While it may be easy for people to see a dispute in Madison as a tempest in a teapot, this one is different. Instead, it's part of a contentious shift happening nationally as cities wrestle with racial disparities in law enforcement and critics seek stronger civilian oversight of police departments. In Madison, police arrested African Americans more than 10 times as frequently as whites in 2013 and 2014, the Wisconsin State Journal found. After a Madison police officer shot and killed unarmed black resident Tony Robinson in March 2015 and subsequent official investigations condoned that action, Koval has butted heads with activists over lethal force standards and community control over police.
Madison officials, activists and media returned Koval's "pre-emptive strike" in kind. Alder Mark Clear told the Capital Times that the chief's remarks were "completely inappropriate for a public figure," and joined several other alders in saying the Common Council has generally been very supportive of the police department. Civil rights activist Matthew Braunginn called for Koval's resignation, calling him "a bully and a racist." And the Wisconsin State Journal's political cartoonist drew Koval pounding furiously on a keyboard with a "Born to Blog" coffee cup at his side.

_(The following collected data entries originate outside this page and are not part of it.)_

Lemma dstRef_cases c src registry w :
  BundleCreator.dstRef c src registry w
  = match dreference.ParseNamed src, Registry.listener registry with
    | None, _ => MkResult (Raise (EReference src)) w []
    | Some _, None => MkResult (Panic "invalid memory address or nil pointer dereference") w []
    | Some ref, Some addr =>
        MkResult (Ret (addr +:+ "/" +:+ dreference.path ref +:+ ":" +:+ BundleCreator.dstTag ref))
                 w []
    end.
Proof.
  unfold BundleCreator.dstRef, Registry.Address, dreference.Path.
  destruct (dreference.ParseNamed src) as [ref|]; [|reflexivity].
  destruct (Registry.listener registry) as [addr|]; [|reflexivity].
  unfold bind, ret. cbn [outcome world events app]. rewrite Sprintf_dst. reflexivity.
Qed.

(** The destination of a source reference depends on its path and its
    tag only, or, when it has no tag, on the hex part of its digest: two
    sources that agree on these, whatever their registries, have the same
    destination. *)
Theorem dstRef_forgets_the_source_registry
        (c c' : BundleCreator.t) (src1 src2 : string) (ref1 ref2 : dreference.Named)
        (registry : Registry.t) (w : World) :
  dreference.ParseNamed src1 = Some ref1 -> dreference.ParseNamed src2 = Some ref2 ->
  dreference.path ref1 = dreference.path ref2 ->
  dreference.tag ref1 = dreference.tag ref2 ->
  (dreference.tag ref1 = None ->
   snd <$> dreference.digest ref1 = snd <$> dreference.digest ref2) ->
  BundleCreator.dstRef c src1 registry w = BundleCreator.dstRef c' src2 registry w.
Proof.
  intros H1 H2 Hp Ht Hd. rewrite !dstRef_cases, H1, H2.
  destruct (Registry.listener registry) as [addr|]; [|reflexivity].
  rewrite Hp. do 5 f_equal.
  unfold BundleCreator.dstTag. rewrite <- Ht.
  destruct (dreference.tag ref1) as [tg|]; [reflexivity|].
  specialize (Hd eq_refl).
  destruct (dreference.digest ref1) as [[a1 h1]|], (dreference.digest ref2) as [[a2 h2]|];
    cbn in Hd; congruence.
Qed.
(** The scenario of the specification: [newChat] answers ["abc123"] while
    the sort puts ["s3"] first; and closing ["s1"] selects ["s3"]. *)
Lemma selection_after_new_and_close_witness :
  truthy_opt (selectedChatId (view samplePage)) = true
  /\ head (history (view (exec (handleNewChat sampleClock
                                  (Fulfilled {| ChatApi.closed := true; ChatApi.error := None |})
                                  (Fulfilled {| ChatApi.new_chat_id := js "abc123" |})
                                  (Fulfilled sampleHistory)) samplePage)))
     = Some (session "s3" "2024-05-02T10:00:00Z")
  /\ selectedChatId (view (exec (handleNewChat sampleClock
                                  (Fulfilled {| ChatApi.closed := true; ChatApi.error := None |})
                                  (Fulfilled {| ChatApi.new_chat_id := js "abc123" |})
                                  (Fulfilled sampleHistory)) samplePage))
     = Some (js "abc123")
  /\ selectedChatId (view (exec (handleCloseChat sampleClock
                                  (Fulfilled {| ChatApi.closed := true; ChatApi.error := None |})
                                  (Fulfilled {| items := [] |})) samplePage))
     = None.
Proof.
  assert (H : truthy_opt (selectedChatId (view samplePage)) = true) by reflexivity.
  split; [exact H|].
  split; [reflexivity|].
  split.
  - exact (proj1 (selection_after_new_and_close sampleClock
                    {| ChatApi.closed := true; ChatApi.error := None |}
                    sampleHistory samplePage)
                 {| ChatApi.new_chat_id := js "abc123" |}).
  - exact (proj1 (proj2 (selection_after_new_and_close sampleClock
                           {| ChatApi.closed := true; ChatApi.error := None |}
                           {| items := [] |} samplePage) H)
                 eq_refl).
Defined.

End HistoryExample.

(** ** The conversation view-model *)

Section Conversation.

Import ApiClient Types ChatWindow.

Ltac open_sys s :=
  let w := fresh "w" in
  let u := fresh "u" in
  destruct s as [w u ?waiting ?told];
  open_world w;
  destruct u as [?shown ?input ?sending ?err].

(** [handleSend] returns at its guard: nothing changes. *)
Lemma handleSend_refused (s : Sys) :
  negb (truthy (trim (message (ui s)))) || isSending (ui s) = true ->
  exec handleSend s = s.
Proof.
  intro G. destruct s as [w [shown input sending err] waiting told].
  simpl in G. unfold exec, handleSend, bind, gets. simpl. rewrite G. reflexivity.
Qed.

(** [handleSend] passes its guard: the user's message is shown, the input
    is emptied, the request leaves and the handler waits. *)
Lemma handleSend_accepted (s : Sys) :
  trim (message (ui s)) <> [] ->
  isSending (ui s) = false ->
  exists req,
    exec handleSend s
    = {| world := transmit req (world s);
         ui := {| currentMessages :=
                    currentMessages (ui s)
                    ++ [{| role := user; text := trim (message (ui s)) |}];
                  message := [];
                  isSending := true;
                  error := [] |};
         inFlight := inFlight s ++ [{| trimmedMessage := trim (message (ui s)) |}];
         notified := notified s |}
    /\ method req = POST
    /\ url req = js "/chat/message"
    /\ body req = JsonBody (JObject [(js "message", JString (trim (message (ui s))))]).
Proof.
  intros Hne Hidle. apply truthy_true_iff in Hne.
  open_sys s; simpl in Hne, Hidle; subst sending.
  all: unfold exec, handleSend, bind, gets; simpl; rewrite Hne; simpl.
  all: eexists; split; [reflexivity|]; repeat split.
Qed.

(** The continuation of a rejected send. *)
Lemma resume_rejected (k : Suspended) (r : Reply ChatApi.SendResp) (s : Sys) :
  rejects r = true ->
  currentMessages (ui (exec (handleSend_resume k r) s))
  = slice_0_minus1 (currentMessages (ui s))
  /\ message (ui (exec (handleSend_resume k r) s)) = trimmedMessage k
  /\ isSending (ui (exec (handleSend_resume k r) s)) = false
  /\ inFlight (exec (handleSend_resume k r) s) = inFlight s
  /\ notified (exec (handleSend_resume k r) s) = notified s.
Proof.
  intro Hr. destruct r as [d | status d |]; [discriminate | |].
  - open_sys s; destruct (status =? 401)%Z eqn:E;
      unfold exec; cbv -[Z.eqb js app slice_0_minus1 msg_sendFailed];
      rewrite E; repeat split.
  - open_sys s; repeat split.
Qed.

(** The continuation of a successful send. *)
Lemma resume_fulfilled (k : Suspended) (d : ChatApi.SendResp) (s : Sys) :
  exec (handleSend_resume k (Fulfilled d)) s
  = {| world := world s;
       ui := {| currentMessages :=
                  currentMessages (ui s) ++ [{| role := bot; text := ChatApi.reply d |}];
                message := message (ui s);
                isSending := false;
                error := error (ui s) |};
       inFlight := inFlight s;
       notified := notified s ++ [(trimmedMessage k, ChatApi.reply d)] |}.
Proof.
  open_sys s; reflexivity.
Qed.
(** X8.  A text without a heading line is returned whole, stripped, as
    the preamble; and nothing is returned when it is white space only. *)
Theorem parse_sections_without_heading (text0 : string) :
  no_heading text0 = true ->
  parse_sections text0
  = if nonempty (strip text0) then [("preamble", strip text0)] else [].
Proof.
  intro H. unfold parse_sections. cbv zeta.
  rewrite parse_lines_no_heading by exact H.
  unfold flush_at_end. cbn [content sections current app].
  pose proof (split_lines_nonempty text0) as Hne.
  destruct (split_lines text0) as [|l ls] eqn:E; [congruence|].
  rewrite <- E, join_split_lines. cbn [dict_mem dict_get negb andb].
  rewrite andb_true_r. unfold nonempty. reflexivity.
Qed.

Lemma parse_sections_without_heading_witness :
  no_heading ("A first line" ++ nl ++ " and a second. ") = true
  /\ parse_sections ("A first line" ++ nl ++ " and a second. ")
     = [("preamble", "A first line" ++ nl ++ " and a second.")].
Proof.
  split; [vm_compute; reflexivity|].
  exact (parse_sections_without_heading
           ("A first line" ++ nl ++ " and a second. ") eq_refl).
Defined.
Definition set_pa (v : pynum) (s : Statistics) : Statistics :=
  mk_stats v (ph s) (pc s) (pk s) (la s) (lh s) (lc s) (lk s) (ls s) (cp s).
Definition set_ph (v : pynum) (s : Statistics) : Statistics :=
  mk_stats (pa s) v (pc s) (pk s) (la s) (lh s) (lc s) (lk s) (ls s) (cp s).
Definition set_pc (v : pynum) (s : Statistics) : Statistics :=
  mk_stats (pa s) (ph s) v (pk s) (la s) (lh s) (lc s) (lk s) (ls s) (cp s).
Definition set_pk (v : pynum) (s : Statistics) : Statistics :=
  mk_stats (pa s) (ph s) (pc s) v (la s) (lh s) (lc s) (lk s) (ls s) (cp s).
Definition set_la (v : pynum) (s : Statistics) : Statistics :=
  mk_stats (pa s) (ph s) (pc s) (pk s) v (lh s) (lc s) (lk s) (ls s) (cp s).
Definition set_lh (v : pynum) (s : Statistics) : Statistics :=
  mk_stats (pa s) (ph s) (pc s) (pk s) (la s) v (lc s) (lk s) (ls s) (cp s).
Definition set_lc (v : pynum) (s : Statistics) : Statistics :=
  mk_stats (pa s) (ph s) (pc s) (pk s) (la s) (lh s) v (lk s) (ls s) (cp s).
Definition set_lk (v : pynum) (s : Statistics) : Statistics :=
  mk_stats (pa s) (ph s) (pc s) (pk s) (la s) (lh s) (lc s) v (ls s) (cp s).
Definition set_ls (v : pynum) (s : Statistics) : Statistics :=
  mk_stats (pa s) (ph s) (pc s) (pk s) (la s) (lh s) (lc s) (lk s) v (cp s).
Definition set_cp (v : pynum) (s : Statistics) : Statistics :=
  mk_stats (pa s) (ph s) (pc s) (pk s) (la s) (lh s) (lc s) (lk s) (ls s) v.

(** A small error monad for the statements that can raise. *)
Definition bind {A B : Type} (m : option A) (f : A -> option B) : option B :=
  match m with
  | Some x => f x
  | None => None
  end.

Notation "x <- m ;; k" := (bind m (fun x => k))
  (at level 61, m at next level, right associativity).

(** [if n != 0: self.x = (n' / n)] for one attribute; [self] is left as it is
    when the guard is false. *)
Definition assign_if_ne0 (set : pynum -> Statistics -> Statistics)
    (num den : pynum) (self : Statistics) : option Statistics :=
  if py_ne0 den
  then q <- py_truediv num den ;; Some (set (PyFloat q) self)
  else Some self.

(** The statements of [__init__] after the loop, on the attributes [self]
    (the class attributes when the object is new). *)
Definition finalize (self : Statistics) (st : scan_state) : option Statistics :=
  let '(mk_scan a h c k ar hr cr kr n_tt n_tk _) := st in
  (* assume at least 1 (implicit) kuten per sentence *)
  let tk := py_or (PyInt n_tk) (PyFloat 1.0) in
  tr <- py_truediv (PyInt (ar + hr + cr + kr)) (PyFloat 100.0) ;;
  self <- (if py_ne0 (PyFloat tr) then
             q_pa <- py_truediv (PyInt ar) (PyFloat tr) ;;
             q_ph <- py_truediv (PyInt hr) (PyFloat tr) ;;
             q_pc <- py_truediv (PyInt cr) (PyFloat tr) ;;
             q_pk <- py_truediv (PyInt kr) (PyFloat tr) ;;
             Some (set_pk (PyFloat q_pk) (set_pc (PyFloat q_pc)
                    (set_ph (PyFloat q_ph) (set_pa (PyFloat q_pa) self))))
           else Some self) ;;
  self <- assign_if_ne0 set_la (PyInt a) (PyInt ar) self ;;
  self <- assign_if_ne0 set_lh (PyInt h) (PyInt hr) self ;;
  self <- assign_if_ne0 set_lc (PyInt c) (PyInt cr) self ;;
  self <- assign_if_ne0 set_lk (PyInt k) (PyInt kr) self ;;
  q_cp <- py_truediv (PyInt n_tt) tk ;;
  q_ls <- py_truediv (PyInt (a + h + c + k)) tk ;;
  Some (set_ls (PyFloat q_ls) (set_cp (PyFloat q_cp) self)).

(** [Tateisi.__init__(self, txt)] on a new object, and [Tateisi(txt)];
    [None] stands for a raised exception. *)
Definition __init__ (self : Statistics) (txt : list Z) : option Statistics :=
  finalize self (scan txt).

Definition Tateisi (txt : list Z) : option Statistics :=
  __init__ class_attributes txt.

(** ** The two scores *)

Definition calculate_rs_tateisi_a (self : Statistics) : float :=
  ((py_mul 0.06 (pa self)) + (py_mul 0.25 (ph self)) -
   (py_mul 0.19 (pc self)) - (py_mul 0.61 (pk self)) -
   (py_mul 1.34 (ls self)) - (py_mul 1.35 (la self)) +
   (py_mul 7.52 (lh self)) - (py_mul 22.1 (lc self)) -
   (py_mul 5.3 (lk self)) - (py_mul 3.87 (cp self)) -
   109.1)%float.

Definition calculate_rs_tateisi_b (self : Statistics) : float :=
  ((py_mul (-0.12) (ls self)) + (py_mul (-1.37) (la self)) +
   (py_mul 7.4 (lh self)) + (py_mul (-23.18) (lc self)) +
   (py_mul (-5.4) (lk self)) + (py_mul (-4.67) (cp self)) +
   115.79)%float.

(** ** The classification the loop performs, as the specification words it *)

Inductive CharacterClass : Type :=
  | Alphabet | Hiragana | Katakana | Kanji
  | KutenPunctuation | TotenPunctuation | Other.

Definition is_letter_class (cl : CharacterClass) : bool :=
  match cl with
  | Alphabet | Hiragana | Katakana | Kanji => true
  | _ => false
  end.

(** The range table, in its priority order. *)
Definition class_table : list ((Z -> bool) * CharacterClass) :=
  [ (fun x => between 0x0041 x 0x007A || between 0xFF21 x 0xFF5A, Alphabet);
    (fun x => between 0x3041 x 0x3096, Hiragana);
    (fun x => between 0x30A1 x 0x30FA, Katakana);
    (fun x => between 0x4E00 x 0x9FBF, Kanji);
    (fun x => x =? 0x3002, KutenPunctuation);
    (fun x => x =? 0x3001, TotenPunctuation) ].

(** Only the first predicate that matches applies; none matching is [Other]. *)
Fixpoint first_match (tbl : list ((Z -> bool) * CharacterClass)) (x : Z)
    : CharacterClass :=
  match tbl with
  | [] => Other
  | (p, cl) :: tbl' => if p x then cl else first_match tbl' x
  end.

Definition classify (x : Z) : CharacterClass := first_match class_table x.

(** Steps 2 to 5 of the specification's algorithm on one classified
    character. *)
Definition begin_or_extend (tag : run_tag) (st : scan_state) : scan_state :=
  let '(mk_scan a h c k ar hr cr kr n_tt n_tk cur) := st in
  let fresh := negb (run_tag_eqb cur tag) in
  let inc (b : bool) (n : Z) := if b then n + 1 else n in
  match tag with
  | run_a => mk_scan (a + 1) h c k (inc fresh ar) hr cr kr n_tt n_tk tag
  | run_h => mk_scan a (h + 1) c k ar (inc fresh hr) cr kr n_tt n_tk tag
  | run_k => mk_scan a h c (k + 1) ar hr cr (inc fresh kr) n_tt n_tk tag
  | run_c => mk_scan a h (c + 1) k ar hr (inc fresh cr) kr n_tt n_tk tag
  | run_none => st
  end.

Definition count_class (cl : CharacterClass) (st : scan_state) : scan_state :=
  match cl with
  | Alphabet => begin_or_extend run_a st
  | Hiragana => begin_or_extend run_h st
  | Katakana => begin_or_extend run_k st
  | Kanji => begin_or_extend run_c st
  | KutenPunctuation =>
      let '(mk_scan a h c k ar hr cr kr n_tt n_tk cur) := st in
      mk_scan a h c k ar hr cr kr n_tt (n_tk + 1) cur
  | TotenPunctuation =>
      let '(mk_scan a h c k ar hr cr kr n_tt n_tk cur) := st in
      mk_scan a h c k ar hr cr kr (n_tt + 1) n_tk cur
  | Other => st
  end.

(** What run tracking sees of a state: the letter and run counters and
    [current_run], not the two punctuation counters. *)
Definition run_view (st : scan_state) : scan_state :=
  let '(mk_scan a h c k ar hr cr kr _ _ cur) := st in
  mk_scan a h c k ar hr cr kr 0 0 cur.

(** ** The finalization in closed form *)

(** [n / tk] after [tk = tk or 1.0]. *)
Definition div_by_kuten (n n_tk : Z) : float :=
  if n_tk =? 0 then (float_of_int n / 1.0)%float else int_truediv n n_tk.

(** The attributes after the percentage block. *)
Definition percentages (self : Statistics) (ar hr cr kr : Z) : Statistics :=
  let tr := (float_of_int (ar + hr + cr + kr) / 100.0)%float in
  if (tr =? 0)%float then self
  else set_pk (PyFloat (float_of_int kr / tr)) (set_pc (PyFloat (float_of_int cr / tr))
        (set_ph (PyFloat (float_of_int hr / tr)) (set_pa (PyFloat (float_of_int ar / tr)) self))).

(** [if r != 0: self.l = (n / r)] *)
Definition mean_run (set : pynum -> Statistics -> Statistics) (n r : Z)
    (self : Statistics) : Statistics :=
  if r =? 0 then self else set (PyFloat (int_truediv n r)) self.

(** ** Predicates of the statements about the scan *)

(** Digits, the ASCII punctuation the loop lists, kuten and toten. *)
Definition listed_non_letter (d : Z) : bool :=
  between 0x0021 d 0x002F || between 0x0030 d 0x0039 ||
  between 0x003A d 0x0040 || between 0x007B d 0x007E ||
  (d =? KUTEN) || (d =? TOTEN).

(** An Alphabet character: one more letter, a new run unless one is open. *)
Definition counted_as_alphabet (st st' : scan_state) : Prop :=
  v_a st' = v_a st + 1 /\
  v_ar st' = (if run_tag_eqb (current_run st) run_a then v_ar st else v_ar st + 1) /\
  current_run st' = run_a /\
  (v_h st', v_c st', v_k st', v_hr st', v_cr st', v_kr st', v_tt st', v_tk st') =
  (v_h st, v_c st, v_k st, v_hr st, v_cr st, v_kr st, v_tt st, v_tk st).

(** ** The class object, the instances and attribute access *)

(** A [__dict__]: attribute names bound to values, in order of insertion. *)
Definition pydict : Type := list (String.string * pynum).

(** [d.get(x)] *)
Fixpoint dict_get (d : pydict) (x : String.string) : option pynum :=
  match d with
  | [] => None
  | (y, w) :: d' => if String.eqb x y then Some w else dict_get d' x
  end.

(** [d[x] = v]: the binding of [x] is replaced where it is, a new name is
    appended. *)
Fixpoint dict_set (d : pydict) (x : String.string) (v : pynum) : pydict :=
  match d with
  | [] => [(x, v)]
  | (y, w) :: d' => if String.eqb x y then (y, v) :: d' else (y, w) :: dict_set d' x v
  end.

(** The objects of the program: the [__dict__] of the class [Tateisi], which
    every instance shares, and the [__dict__] of each instance, in order of
    creation.  An instance is referred to by its index. *)
Record store : Type := mk_store {
  class_dict : pydict;
  instances : list pydict
}.

(** The store after the class statement: the class body has bound the ten
    names to the [int] 0, and there is no instance. *)
Definition class_body : store :=
  mk_store [("pa"%string, PyInt 0); ("ph"%string, PyInt 0); ("pc"%string, PyInt 0);
            ("pk"%string, PyInt 0);
            ("la"%string, PyInt 0); ("lh"%string, PyInt 0); ("lc"%string, PyInt 0);
            ("lk"%string, PyInt 0);
            ("ls"%string, PyInt 0);
            ("cp"%string, PyInt 0)]
           [].

(** [obj.x]: the instance's own binding if it has one, else the binding of
    the class; [None] stands for [AttributeError] (and for a reference to no
    object). *)
Definition getattr (s : store) (obj : nat) (x : String.string) : option pynum :=
  d <- nth_error (instances s) obj ;;
  match dict_get d x with
  | Some v => Some v
  | None => dict_get (class_dict s) x
  end.

(** The list [l] with its element at [n] replaced. *)
Fixpoint list_set {A : Type} (l : list A) (n : nat) (x : A) : list A :=
  match l, n with
  | [], _ => []
  | _ :: l', O => x :: l'
  | y :: l', S n' => y :: list_set l' n' x
  end.

(** [obj.x = v]: the name is bound in the [__dict__] of the instance; the
    class has no descriptor for it and is left as it is. *)
Definition setattr (s : store) (obj : nat) (x : String.string) (v : pynum) :
    option store :=
  d <- nth_error (instances s) obj ;;
  Some (mk_store (class_dict s) (list_set (instances s) obj (dict_set d x v))).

The Madison Common Council approved the funding for an investigation of the city's police department on June 7, in a tense meeting during which many alders confronted Koval directly about his blog post. In one exchange, Alder Amanda Hall asked Koval to consider what it would sound like if a powerful figure used the phrase "you are being watched" in an email to a woman. "When you're doing a blog it's a metaphor," the chief responded, adding sarcastically: "OK, I won't use metaphors."
When she appeared June 10, 2016 on Here And Now, Bidar-Sielaff said she still found Koval's blog post "unfortunate." But the alder, who led the effort to fund the investigation, generally praised Madison's police force, and said she thought it would mostly confirm her overall positive impression of the department.
Host Frederica Freyberg asked if Bidar-Sielaff meant to spend $400,000 confirm that the department is doing things right. After a pause, the alder replied "yes!" and defended the expense, saying an independent review would help bring more Madisonians to the table and build trust between the city's residents and police officers.
In a separate interview on Here And Now the same day, Koval reciprocated that conciliatory tone. The chief said Bidar-Sielaff is "a very good partner" to the Madison Police Department and added that he welcomed a study. Koval downplayed questions about the tone of his blog post, saying that his "you are being watched" remark was "hyperbole or metaphor."
While the comments by both Koval and Bidar-Sielaff suggest the tenor of this controversy may be cooling down, it doesn't mean the broader debate is anywhere near settled. In his interview, Koval repeated an argument he's made several times lately: That law enforcement can't entirely address racial disparities in policing as long as similar issues persist in other areas, like education and housing.
"My concern is that as long as the socioeconomic status indicators that we use to use as a litmus test for the health and wellness issues of the community, as long as those are sagging for some and not enjoyed by all, we will always be finding ourselves policing the most desperate acts of the most desperate individuals," Koval said.
The Madison Police Department has drawn scrutiny recently from the American Civil Liberties Union, in addition to pressure that's likely to keep coming from activists and the city council. And just before Koval's was interviewed on Here And Now, Madison police announced the arrest of a Dane County Jail inmate charged with plotting to have an officer murdered. The chief's perception that the Madison Police Department is embattled and unfairly blamed for the city's racial disparities may well keep bubbling however he expresses it.